The dirt beneath your feet

The dirt beneath your feet August 27, 2019

 

Earth from Space
A composite NASA (public domain) image of Earth

 

I’ve lately posted a loosely related series of four blog entries:

 

  1. “The Thin Blue Line (1)”
  2. “The Thin Blue Line (2)”
  3. “On solid ground? (1)”
  4. “On solid ground? (2)”

 

Continuing in the spirit of those four entries, which attempt to sketch how thin the inhabitable circumference of the Earth is, I turn my attention to something much thinner still:

 

Soil is the loose, upper, “weathered” layer of Earth’s crust that is capable of supporting plant life — and upon which, therefore, animal life (including human life) clearly depends.  It consists of a mix of organic material (decayed plants and animals) and broken bits of rocks and minerals, and is mostly made of the elements oxygen, silicon, aluminum, iron, and carbon.

 

The thickness of soil and its character depend upon the type of underlying rock, the climate, the age of the soil itself, and the effects of living (or once-living) organisms such as plants, fungi, animals, and bacteria.

 

The formation of just an inch of soil can require up to 1000 years.  “Immature” soils are little more than fragments of rock, broken off from more solid rock below.  By contrast, “mature” soils include humus — not, incidentally, to be confused with hummus — which is formed from decayed plants.  This is the reason that the topsoil or upper surface of the soil becomes dark.  The process of plant or vegetative decay releases carbon dioxide and organic acids that dissolve lime, iron, and other such compounds.

 

It’s tempting to dismiss soil as mere “dirt.”  If something or someplace is “dirty,” we want to clean it, to get rid of the dirt.  But life on Earth would be impossible without soil.  For example,

 

  • Many plants require soil in which to grow.  They anchor themselves into the ground with their roots and they thereby extract nutrients from the soil.
  • Soil releases important gases such as carbon dioxide into our atmosphere.
  • Soil plays a vital role in cycling nutrients (e.g., the carbon and nitrogen cycles).
  • Soil helps to filter and clean our water.

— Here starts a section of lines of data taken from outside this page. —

(* ===== verification/Config.v ===== *)
(** * Process configuration

    [internal/config]: release flags that default to off, and the HTTPS origins a publisher lets host
    its interface.  A Go [(value, error)] result is a sum whose right side is the error's text. *)

From Stdlib Require Import Ascii.
From stdpp Require Import pretty.
From S2P Require Import Prelude Regex GoJson GoStrings GoUrl.

(** ** [strconv] *)

(** [strconv.ParseBool]; [None] is [ErrSyntax]. *)
Definition ParseBool (s : string) : option bool :=
  if existsb (String.eqb s) ["1"; "t"; "T"; "true"; "TRUE"; "True"]%string then Some true
  else if existsb (String.eqb s) ["0"; "f"; "F"; "false"; "FALSE"; "False"]%string then Some false
  else None.

Fixpoint decimal_value (s : string) (acc : Z) : option Z :=
  match s with
  | String.EmptyString => Some acc
  | String.String a s' =>
      if digit a then decimal_value s' (acc * 10 + (Z.of_N (N_of_ascii a) - 48))%Z else None
  end.

(** [strconv.Atoi] on a 64-bit platform: [None] for a syntax or a range error. *)
Definition Atoi (s : string) : option Z :=
  let '(sign, body) :=
    match s with
    | String.String a s' =>
        if Ascii.eqb a "-" then ((-1)%Z, s') else if Ascii.eqb a "+" then (1%Z, s') else (1%Z, s)
    | String.EmptyString => (1%Z, s)
    end in
  if body == "" then None
  else match decimal_value body 0 with
  | Some n => let v := (sign * n)%Z in
              if ((- 2 ^ 63 <=? v) && (v <? 2 ^ 63))%Z then Some v else None
  | None => None
  end.

(** ** Release flags *)

(** The text of the wrapped [strconv.NumError]; [quote] is [strconv.Quote]. *)
Definition parse_bool_error (quote : string → string) (name value : string) : string :=
  "parse " +:+ name +:+ ": strconv.ParseBool: parsing " +:+ quote value +:+ ": invalid syntax".

Section Flags.
Context (quote : string → string).

(** [featureEnabled] defaults an unset flag to false and names invalid settings. *)
Definition featureEnabled (name value : string) : bool + string :=
  if value == "" then inl false
  else match ParseBool value with
  | None => inr (parse_bool_error quote name value)
  | Some enabled => inl enabled
  end.

Definition ProvisionedSourcesEnabled : string → bool + string :=
  featureEnabled "PROVISIONED_SOURCES_ENABLED".
Definition EngineProvidersEnabled : string → bool + string :=
  featureEnabled "ENGINE_PROVIDERS_ENABLED".
Definition ConnectorReadinessEnabled : string → bool + string :=
  featureEnabled "CONNECTOR_READINESS_ENABLED".
Definition ContractReadinessEnabled : string → bool + string :=
  featureEnabled "CONTRACT_READINESS_ENABLED".
Definition CompositionEnabled : string → bool + string := featureEnabled "COMPOSITION_ENABLED".
Definition UIContractEnabled : string → bool + string := featureEnabled "UI_CONTRACT_ENABLED".
Definition UIAppearanceEnabled : string → bool + string := featureEnabled "UI_APPEARANCE_ENABLED".
Definition RegistryDiscoveryEnabled : string → bool + string :=
  featureEnabled "REGISTRY_DISCOVERY_ENABLED".
Definition RegistryLineageEnabled : string → bool + string :=
  featureEnabled "REGISTRY_LINEAGE_ENABLED".
Definition DCATCatalogEnabled : string → bool + string := featureEnabled "DCAT_CATALOG_ENABLED".
End Flags.

(** ** Host origins *)

(** The label pattern: 1 to 63 lowercase letters, digits and inner hyphens. *)
Definition label_edge (a : ascii) : bool := lower a || digit a.
Definition labelPattern : re :=
  RCat (RClass label_edge)
    (ROpt (RCat (RUpTo 61 (RClass (λ a, label_edge a || Ascii.eqb a "-"))) (RClass label_edge))).

(** [strings.Trim(s, digits) == ""]: every byte is a digit. *)
Definition all_digits (s : string) : bool := all_bytes digit s.

(** [validUIHostname].  [strings.ToLower] acts on letters only; a host with bytes outside ASCII is
    refused by the label pattern and by the address parser alike, so lowering ASCII decides it. *)
Definition validUIHostname (host : string) : bool :=
  if (host == "") || (host != lower_ascii host) || HasSuffix host "." then false
  else
    let labels := Split host "." in
    let last := List.last labels "" in
    if all_digits last || HasPrefix last "0x" then
      match ParseAddr host with
      | Some (Addr4 fields) => string4 fields == host
      | _ => false
      end
    else forallb (MatchString labelPattern) labels.

(** [strings.ContainsAny]. *)
Definition ContainsAny (s : string) (f : ascii → bool) : bool := negb (all_bytes (λ a, negb (f a)) s).

(** The bytes no origin may hold: backslash, blanks, wildcard, fragment and query marks. *)
Definition origin_byte (a : ascii) : bool :=
  one_of "\ *#?" a || existsb (Ascii.eqb a) (map ascii_of_N [9; 13; 10]%N).

Definition origin_error : string := "UI_HOST_ORIGINS requires distinct exact HTTPS origins".
Definition hostname_error : string :=
  "UI_HOST_ORIGINS requires lowercase DNS names or canonical IPv4 addresses".
Definition port_error : string :=
  "UI_HOST_ORIGINS requires canonical non-default ports from 1 to 65535".

(** The port of an origin, when its host has a colon. *)
Definition origin_port (parsed : URL) : bool :=
  if has_byte ":" (Host parsed) then
    match Atoi (Port parsed) with
    | None => false
    | Some port =>
        negb ((port <? 1)%Z || (65535 <? port)%Z || (port == 443%Z) || (pretty port != Port parsed))
    end
  else true.

(** The loop over the origins; [seen] holds the earlier ones. *)
Fixpoint origins_loop (origins : list string) (seen : gset string) : option string :=
  match origins with
  | [] => None
  | origin :: rest =>
      match Parse origin with
      | None => Some origin_error
      | Some parsed =>
          if (253 <? slen origin)%Z || ContainsAny origin origin_byte ||
             (Scheme parsed != "https") || User parsed || (Host parsed == "") ||
             (Path parsed != "") || (RawQuery parsed != "") || (Fragment parsed != "") ||
             (Opaque parsed != "") || (origin != "https://" +:+ Host parsed) ||
             bool_decide (origin ∈ seen)
          then Some origin_error
          else if negb (validUIHostname (Hostname parsed)) then Some hostname_error
          else if negb (origin_port parsed) then Some port_error
          else origins_loop rest ({[origin]} ∪ seen)
      end
  end.

(** [UIHostOrigins]. *)
Definition UIHostOrigins (value : string) : list string + string :=
  if value == "" then inl []
  else
    let origins := Split value "," in
    if (16 <? len origins)%Z then inr "UI_HOST_ORIGINS permits at most 16 origins"
    else match origins_loop origins ∅ with
    | Some err => inr err
    | None => inl origins
    end.

Example origins_accepted :
  UIHostOrigins "https://a.example,https://b.example:8443,https://192.0.2.1" =
  inl ["https://a.example"; "https://b.example:8443"; "https://192.0.2.1"]%string.
Proof. vm_compute. reflexivity. Qed.
Example origins_refused :
  map (λ s, negb (match UIHostOrigins s with inl _ => true | inr _ => false end))
    ["https://a.example/"; "https://A.example"; "https://a.example:443"; "https://a.example:08443";
     "https://u@a.example"; "http://a.example"; "https://a.example,https://a.example";
     "https://*.example"; "https://1.2.3"; "https://0x1"]%string = repeat true 10.
Proof. vm_compute. reflexivity. Qed.

(** What an accepted list guarantees of each origin. *)
Definition exact_origin (origin : string) : Prop :=
  ∃ host, origin = "https://" +:+ host ∧ (slen origin <= 253)%Z ∧
    (∃ parsed, Parse origin = Some parsed ∧ Host parsed = host ∧ User parsed = false ∧
       validUIHostname (Hostname parsed) = true ∧ origin_port parsed = true).

Lemma origins_loop_ok origins : ∀ seen, origins_loop origins seen = None →
  Forall exact_origin origins ∧ NoDup origins ∧ ∀ o, o ∈ origins → o ∉ seen.
Proof.
  induction origins as [|o l IH]; intros seen; cbn [origins_loop].
  { intros _. repeat split; try constructor. intros o Ho%elem_of_nil. done. }
  destruct (Parse o) as [parsed|] eqn:HP; [|done].
  match goal with |- context [if ?b then _ else _] => destruct b eqn:Hb; [done|] end.
  destruct (validUIHostname (Hostname parsed)) eqn:Hh; [|done].
  destruct (origin_port parsed) eqn:Hp; [|done]. cbn [negb]. intros (H1 & H2 & H3)%IH.
  repeat match goal with H : _ || _ = false |- _ => apply orb_false_iff in H as [H ?] end.
  go_bool. split; [|split].
  - constructor; [|done]. exists (Host parsed). split; [done|]. split; [lia|].
    exists parsed. done.
  - constructor; [|done]. intros Hin. apply (H3 o Hin). set_solver.
  - intros o' [->|Hin]%elem_of_cons; [done|]. specialize (H3 o' Hin). set_solver.
Qed.

Lemma split_byte_cons sep s cur : ∃ x l, split_byte sep s cur = x :: l.
Proof.
  revert cur. induction s as [|a s IH]; intros cur; simpl; [eauto|].
  destruct (Ascii.eqb a sep); eauto.
Qed.

(** Splitting at a byte loses nothing. *)
Lemma join_split_byte sep s cur : join (one sep) (split_byte sep s cur) = cur +:+ s.
Proof.
  revert cur. induction s as [|a s IH]; intros cur; simpl; [by rewrite str_app_nil_r|].
  destruct (Ascii.eqb a sep) eqn:Ha.
  - apply Ascii.eqb_eq in Ha as ->. specialize (IH "").
    destruct (split_byte_cons sep s "") as (x & l & E). rewrite E in *.
    change (join (one sep) (cur :: x :: l)) with (cur +:+ one sep +:+ join (one sep) (x :: l)).
    rewrite IH. done.
  - rewrite IH. by rewrite <- str_app_assoc.
Qed.

(** The origins a publisher may list: an accepted value holds at most 16 distinct origins and
    nothing else, each exactly [https://] and a host of at most 253 bytes together, with no user
    information, path, query or fragment, a lowercase DNS or canonical IPv4 hostname and, when a port
    is given, a canonical one other than 443. *)
Theorem accepted_origins_exact (value : string) (origins : list string) :
  UIHostOrigins value = inl origins →
  Forall exact_origin origins ∧ NoDup origins ∧ (len origins <= 16)%Z ∧
  join "," origins = value.
Proof.
  unfold UIHostOrigins. case_bool_decide as Hv.
  { intros [= <-]. subst. repeat split; try constructor. unfold len. simpl. lia. }
  destruct (16 <? _)%Z eqn:Hl; [done|].
  destruct (origins_loop _ _) eqn:Hloop; [done|]. intros [= <-].
  destruct (origins_loop_ok _ _ Hloop) as (H1 & H2 & _).
  split; [done|]. split; [done|]. split; [by apply Z.ltb_ge|].
  apply (join_split_byte "," value "").
Qed.

Lemma accepted_origins_exact_witness :
  ∃ origins, UIHostOrigins "https://a.example,https://b.example:8443" = inl origins ∧
    NoDup origins ∧ join "," origins = "https://a.example,https://b.example:8443".
Proof.
  exists ["https://a.example"; "https://b.example:8443"]%string.
  assert (H : UIHostOrigins "https://a.example,https://b.example:8443" =
    inl ["https://a.example"; "https://b.example:8443"]%string) by (vm_compute; reflexivity).
  destruct (accepted_origins_exact _ _ H) as (_ & Hn & _ & Hj). done.
Defined.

Soil is not only vital to life.  It is, itself, teeming with life.  In a teaspoon of good soil, for example, there will typically be several hundred million bacteria.  Moreover, a typical acre of good cropland will serve as the  home to more than a million earthworms.  And, of course, many animals, fungi, and bacteria rely on soil as a place in which to live.

 

However, the primary layer where plants and other organisms live is the topsoil, which is typically only five to ten inches thick where it exists at all

 

Below the topsoil is the subsoil, which is made up primarily of clay, iron, and organic matter.  Below the subsoil is the so-called “parent material,” mostly large rocks that have not yet been broken down — so called because the topsoil and subsoil develop from it.  And beneath the “parent material” is bedrock, a large mass of solid rock located several feet below the surface.

 

So human life, like all other life, depends upon a very thin layer of soil — five to ten inches of it, really — on the surface of a planet that is approximately 12,756 kilometers (or 7926 miles) in diameter.